(** * Bridgy Fed: identifier translation, redirect endpoint, receive and send
    pipelines.

    A shallow embedding of the parts of [ids.py], [common.py], [redirect.py]
    and [protocol.py] that the specification's testable properties are about,
    with the properties stated and proved (or refuted) against it; and of
    the code around them: protocol resolution, [load], [handle_follow],
    [deliver] and [handle_bare_object], with what the code itself guarantees.

    Conventions.
    - Python [str] is [string]; [s1 + s2] and f-strings are [+:+].
    - A Python value used as a condition is truthy; for a string that means
      non-empty ([truthy]).
    - A function that can raise returns a [result]: [Ret v] or [Raise e].
    - A protocol class ([Web], [ActivityPub], ...) is a record of its class
      constants and class methods.  Classes are compared by [LABEL], which is
      the lower-cased class name and the key of the [PROTOCOLS] registry.
    - Functions of libraries outside the repository (webutil's [util.is_web],
      granary's [as1.get_owner], ...) are section variables. *)

From Stdlib Require Import String Ascii List Bool Lia.
From stdpp Require Import base option list strings gmap.

Local Open Scope string_scope.

(** ** Python values *)

Inductive exn : Type :=
| AssertionError
| ValueError
| KeyError
| IndexError
| AttributeError.

Inductive result (A : Type) : Type :=
| Ret (a : A)
| Raise (e : exn).
Arguments Ret {A} a.
Arguments Raise {A} e.

Definition truthy (s : string) : bool := negb (String.eqb s "").
Lemma log_prior_pdf_length cls θ0 (s : @state num) fθ lp s' :
  nth_error (heap s) θ0 = Some fθ ->
  log_prior_pdf cls θ0 s = (OK lp, s') ->
  length lp = nrows fθ.
Proof.
  intros Hθ. unfold log_prior_pdf, bind at 1, load. rewrite Hθ.
  unfold bind at 1, alloc. unfold bind at 1, get_self. unfold bind at 1.
  cbn [self heap].
  destruct (for_each _ _ _ _) as [[u|e] s1] eqn:E; [|discriminate].
  assert (Hcopy : nth_error (heap s ++ [fθ]) (length (heap s)) = Some fθ).
  { rewrite nth_error_app2, Nat.sub_diag by lia. reflexivity. }
  eapply log_prior_loop_index in E as (f' & Hf' & Hidx); [|exact Hcopy].
  unfold bind, load. rewrite Hf'. intros [= <- _].
  unfold sum_axis1_frame, nrows. now rewrite length_map, length_seq, Hidx.
Qed.

Lemma nth_error_in_range {A} (l : list A) i :
  i < length l -> exists a, nth_error l i = Some a.
Proof.
  intros H. destruct (nth_error l i) eqn:E; eauto.
  apply nth_error_None in E. lia.
Qed.

(** C1. The unnormalised log posterior is the log likelihood plus the log
    prior, entry by entry, with one entry per particle (row of [θ]):
    whenever the two terms are computed, [p_log_pdf] returns their sum and
    the addition cannot fail on the shapes; when one of them raises,
    [p_log_pdf] raises the same exception.  On an empty trial history the
    log likelihood is the vector of zeros. *)
Theorem p_log_pdf_additive
    (cls : ModelClass) (s : @state num) (θ0 data : loc) (fθ : DataFrame) :
  nth_error (heap s) θ0 = Some fθ ->
  (forall ll s1 lp s2,
      log_likelihood cls θ0 data s = (OK ll, s1) ->
      log_prior_pdf cls θ0 s1 = (OK lp, s2) ->
      p_log_pdf cls θ0 data s = (OK (zip_with fadd ll lp), s2) /\
      length ll = nrows fθ /\ length lp = nrows fθ /\
      length (zip_with fadd ll lp) = nrows fθ /\
      forall i, i < nrows fθ ->
        exists a b, nth_error ll i = Some a /\ nth_error lp i = Some b /\
                    nth_error (zip_with fadd ll lp) i = Some (fadd a b)) /\
  (forall e s1,
      log_likelihood cls θ0 data s = (Err e, s1) ->
      p_log_pdf cls θ0 data s = (Err e, s1)) /\
  (forall ll s1 e s2,
      log_likelihood cls θ0 data s = (OK ll, s1) ->
      log_prior_pdf cls θ0 s1 = (Err e, s2) ->
      p_log_pdf cls θ0 data s = (Err e, s2)) /\
  (forall fd R,
      nth_error (heap s) data = Some fd ->
      nrows fd = 0 ->
      getattr fd "R" = OK R ->
      log_likelihood cls θ0 data s = (OK (repeat fzero (nrows fθ)), s)).
Proof.
  intros Hθ. split; [|split; [|split]].
  - intros ll s1 lp s2 Hll Hlp.
    assert (Hθ1 : nth_error (heap s1) θ0 = Some fθ)
      by (eapply unchanged_lookup; [eapply log_likelihood_unchanged, Hll|exact Hθ]).
    pose proof (log_likelihood_length _ _ _ _ Hθ Hll) as Lll.
    pose proof (log_prior_pdf_length _ _ _ Hθ1 Hlp) as Llp.
    repeat split; auto.
    + unfold p_log_pdf, bind. rewrite Hll, Hlp. unfold lift, vadd.
      now rewrite Lll, Llp, Nat.eqb_refl.
    + rewrite length_zip_with; congruence.
    + intros i Hi.
      destruct (@nth_error_in_range _ ll i) as [a Ha]; [now rewrite Lll|].
      destruct (@nth_error_in_range _ lp i) as [b Hb]; [now rewrite Llp|].
      exists a, b. repeat split; auto. now apply nth_error_zip_with.
  - intros e s1 H. unfold p_log_pdf, bind. now rewrite H.
  - intros ll s1 e s2 H H0. unfold p_log_pdf, bind. now rewrite H, H0.
  - intros fd R Hd Hn HR. unfold log_likelihood, bind, load, lift.
    rewrite Hd, Hθ, HR, Hn. cbn. unfold ret, sum_axis1, zeros. cbn.
    now rewrite !map_repeat.
Qed.

(** ** Response labels *)

Section Responses.
Definition listing_selector : string :=
  "div[data-testid^=" ++ dquote ++ "london-card" ++ dquote
  ++ "], div[data-testid^=" ++ dquote ++ "undefined-grid" ++ dquote
  ++ "] div[data-testid^=" ++ dquote ++ "edinburgh-card" ++ dquote
  ++ "] a[data-testid=" ++ dquote ++ "internal-link" ++ dquote
  ++ "], div[data-testid^=" ++ dquote ++ "undefined-grid" ++ dquote
  ++ "] div[data-testid^=" ++ dquote ++ "london-article" ++ dquote
  ++ "] a[data-testid=" ++ dquote ++ "internal-link" ++ dquote ++ "]".

(** [page.$$eval(listing_selector, items =>
    items.map(...).filter(article => article !== null))]. *)
Definition collect (listing : Page) : Res (list Entry) :=
  match listing listing_selector with
  | Threw => Threw
  | Ok items => Ok (filter_non_null (map collect_item items))
  end.

(** [articles.map(article => ({...article, slug: generateSlug(...)}))],
    the [i]-th call reading the clock and the generator of the world. *)
Definition articlesWithSlugs (w : World) (articles : list Entry)
  : list Article.t :=
  map_indexed
    (fun i e =>
       Article.candidate
         (headline e) (link e)
         (generateSlug (slug_clock w i) (slug_random w i)
                       (headline e) (link e)))
    0 articles.

Definition text_block_selector : string :=
  "div[data-component=" ++ dquote ++ "text-block" ++ dquote ++ "] p".

(** The summary expression:
    [paragraphs.join(' ').split(' ').slice(0, 25).join(' ') + '...']. *)
Definition summary_of (paragraphs : list string) : string :=
  JsString.join " "
    (JsString.slice0 25 (JsString.split " " (JsString.join " " paragraphs)))
  ++ "...".

(** The [try] block of the retry loop, up to [success = true]. *)
Definition attempt (env : AttemptEnv) : M unit :=
  goto env ;;
  try_catch
    (paragraphs <- page_eval_all text_block_selector
                     (map (fun p => JsString.trim (innerText p))) ;;
     a <- get_article ;;
     update (Article.set_body
               (Str (processBody paragraphs (Str (Article.link a))
                                 "BBC News"))) ;;
     update (Article.set_summary (Str (summary_of paragraphs))))
    (update (Article.set_body (Str "")) ;;
     update (Article.set_summary (Str ""))) ;;
  try_catch
    (name <- page_eval "div > span.sc-2b5e3b35-7.bZCrck"
                       (fun el => JsString.trim (innerText el)) ;;
     update (Article.set_author (Str name)))
    (update (Article.set_author (Str "See article for deatails"))) ;;
  try_catch
    (url <- extractMainImage ;; update (Article.set_media (Str url)))
    (update (Article.set_media (Str default_image))) ;;
  update (Article.set_resource (Str "BBC News")) ;;
  update (Article.set_id (Str (cuid env))) ;;
  iso <- lift (JsDate.toISOString (Some (clock env))) ;;
  update (Article.set_date (Str iso)) ;;
  a <- get_article ;;
  insert env (Row.of_article a).

(** The whole job on the datastore [db]. *)
Definition job (fuel : nat) (w : World) (db : Datastore)
  : option JobResult :=
  if negb (connect_ok w) then Some (mkJobResult db None ConnectFailed)
  else if negb (sweep_ok w) then Some (mkJobResult db None SweepFailed)
  else
    let db := sweep "BBC News" db in
    if negb (browser_ok w) then Some (mkJobResult db None BrowserFailed)
    else if negb (listing_goto_ok w)
    then Some (mkJobResult db None ListingLoadFailed)
    else
      match collect (listing_dom w) with
      | Threw => Some (mkJobResult db None CollectFailed)
      | Ok articles =>
          if (List.length articles =? 0)%nat
          then Some (mkJobResult db None NoArticles)
          else
            match for_each attempt (visits w) fuel 0
                           (articlesWithSlugs w articles) db
                           (listing_dom w) with
            | None => None
            | Some (vs, db', _) =>
                if write_ok w
                then Some (mkJobResult db' (Some (map visited vs)) Completed)
                else Some (mkJobResult db' None SnapshotFailed)
            end
      end.

End Part000.


(* ================================================================== *)
(** * Vocabulary of the specification *)
(* ================================================================== *)

Module Spec.

(** The citation block: the fixed "visit source" list holding the link. *)
Definition citation (link resource : string) : string :=
  "<br><br><ul><li><a href='" ++ link ++ "'>Visit " ++ resource
  ++ "</a></li></ul>".

(** The tokens of a text delimited by the code units [delim] accepts. *)
Fixpoint tokens (delim : ascii -> bool) (s : string) : list string :=
  match s with
  | EmptyString => [EmptyString]
  | String c rest =>
      if delim c then EmptyString :: tokens delim rest
      else match tokens delim rest with
           | [] => [String c EmptyString]
           | tok :: toks => String c tok :: toks
           end
  end.

(** The summary as the specification words it: the first 25
    whitespace-delimited tokens joined with spaces, then the ellipsis; empty
    for an empty body. *)
Definition summary (body : string) : string :=
  if JsString.truthy body
  then JsString.join " " (firstn 25 (tokens JsString.is_space body)) ++ "..."
  else "".

(** The value of a base-36 digit. *)
Definition digit_value (c : ascii) : N :=
  let n := N_of_ascii c in
  if (n <? 58)%N then (n - 48)%N else (n - 87)%N.

(** The number a string of base-36 digits denotes, [acc] being the value of
    the digits read so far. *)
Fixpoint of36_from (acc : N) (s : string) : N :=
  match s with
  | EmptyString => acc
  | String c rest => of36_from (acc * 36 + digit_value c)%N rest
  end.

Definition of36 (s : string) : N := of36_from 0 s.

(** The code unit [c] does not occur in [s]. *)
Fixpoint free_of (c : ascii) (s : string) : bool :=
  match s with
  | EmptyString => true
  | String a rest => negb (Ascii.eqb a c) && free_of c rest
  end.

(** A token holds no space. *)
Definition space_free (tok : string) : Prop := free_of " " tok = true.

(** Attempt [k] gets through: the navigation resolves and the INSERT
    succeeds. *)
Definition gets_through (env : AttemptEnv) : Prop :=
  goto_ok env = true /\ insert_ok env = true.

(** What [page.$eval(selector, f)] returns when it does not throw. *)
Definition first_match {A} (pg : Page) (selector : string)
           (f : Element -> A) : option A :=
  match pg selector with
  | Ok (el :: _) => Some (f el)
  | _ => None
  end.

(** The value an extractor's result or, when it failed, its default leaves
    in the field. *)
Definition or_default (d : string) (o : option string) : string :=
  match o with
  | Some v => v
  | None => d
  end.

(** index.js: the document the extractors after the body extractor see: the
    one the removal left when an [article] element was found, the loaded one
    otherwise. *)
Definition index_doc (env : AttemptEnv) : Page :=
  match first_match (dom env) "article" (fun _ => tt) with
  | Some _ => pruned_dom (after_removal env IndexJs.elementsToRemove)
  | None => dom env
  end.

(** index.js: the text the body extractor returns. *)
Definition index_text (env : AttemptEnv) : option string :=
  first_match (dom env) "article"
    (fun _ =>
       JsString.trim (pruned_text (after_removal env IndexJs.elementsToRemove))).

(** index.js: the date string for what the [time] query returned. *)
Definition index_date (parse : string -> JsDate.TimeValue)
           (found : option (option string)) : string :=
  match found with
  | None => ""
  | Some rawDate =>
      match JsDate.of_attr parse rawDate with
      | Some t => JsDate.iso_of_ms t
      | None => ""
      end
  end.

(** index.js: the article object after the field assignments of one attempt
    whose navigation succeeded. *)
Definition index_filled (parse : string -> JsDate.TimeValue)
           (env : AttemptEnv) (a : Article.t) : Article.t :=
  let text := or_default "" (index_text env) in
  Article.mk
    (Article.headline a) (Article.link a) (Article.slug a)
    (Str (IndexJs.processBody (Str text) (Str (Article.link a)) "BBC News"))
    (Str (if JsString.truthy text
          then JsString.join " "
                 (JsString.slice0 25 (JsString.split " " text)) ++ "..."
          else ""))
    (Str (or_default "See article for details"
            (first_match (index_doc env) "span.sc-2b5e3b35-7.bZCrck"
               (fun el => JsString.trim (innerText el)))))
    (Str (or_default default_image (first_match (index_doc env) "img" src)))
    (Str (index_date parse
            (first_match (index_doc env) "time"
               (fun el => getAttribute el "datetime"))))
    (Str "BBC News")
    (Str (cuid env)).

(** part_000: the paragraphs the body extractor returns, [None] when the
    evaluation throws. *)
Definition part_paragraphs (env : AttemptEnv) : option (list string) :=
  match dom env Part000.text_block_selector with
  | Ok els => Some (map (fun p => JsString.trim (innerText p)) els)
  | Threw => None
  end.

(** part_000: the article object after the field assignments of one attempt
    whose navigation succeeded. *)
Definition part_filled (env : AttemptEnv) (a : Article.t) : Article.t :=
  Article.mk
    (Article.headline a) (Article.link a) (Article.slug a)
    (Str (match part_paragraphs env with
          | Some ps => Part000.processBody ps (Str (Article.link a)) "BBC News"
          | None => ""
          end))
    (Str (match part_paragraphs env with
          | Some ps => Part000.summary_of ps
          | None => ""
          end))
    (Str (or_default "See article for deatails"
            (first_match (dom env) "div > span.sc-2b5e3b35-7.bZCrck"
               (fun el => JsString.trim (innerText el)))))
    (Str (or_default default_image (first_match (dom env) "img" src)))
    (Str (JsDate.iso_of_ms (clock env)))
    (Str "BBC News")
    (Str (cuid env)).

Section Outcome.

(** The article an attempt whose navigation succeeded leaves behind. *)
Variable filled : AttemptEnv -> Article.t -> Article.t.

Variable env : nat -> AttemptEnv.

(** What the retry loop leaves of an entry, attempt [k] being the next one
    and [n] attempts being left. *)
Fixpoint outcome_from (n k : nat) (a : Article.t) : Visit :=
  match n with
  | O => mkVisit a false k
  | S n' =>
      if goto_ok (env k)
      then if insert_ok (env k)
           then mkVisit (filled (env k) a) true (S k)
           else outcome_from n' (S k) (filled (env k) a)
      else outcome_from n' (S k) a
  end.

Definition outcome (a : Article.t) : Visit := outcome_from maxAttempts 0 a.

End Outcome.

(** What the batch loop leaves of the entries from number [i] on. *)
Fixpoint outcomes (filled : AttemptEnv -> Article.t -> Article.t)
         (envs : nat -> nat -> AttemptEnv) (i : nat) (arts : list Article.t)
  : list Visit :=
  match arts with
  | [] => []
  | a :: rest =>
      outcome filled (envs i) a :: outcomes filled envs (S i) rest
  end.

#### [The task]
Using the data above, show each line where "intros" occurs.

#### [Expected answer]
  intros Hθ. unfold log_prior_pdf, bind at 1, load. rewrite Hθ.
  unfold bind, load. rewrite Hf'. intros [= <- _].
  intros H. destruct (nth_error l i) eqn:E; eauto.
  intros Hθ. split; [|split; [|split]].
  - intros ll s1 lp s2 Hll Hlp.
    + intros i Hi.
  - intros e s1 H. unfold p_log_pdf, bind. now rewrite H.
  - intros ll s1 e s2 H H0. unfold p_log_pdf, bind. now rewrite H, H0.
  - intros fd R Hd Hn HR. unfold log_likelihood, bind, load, lift.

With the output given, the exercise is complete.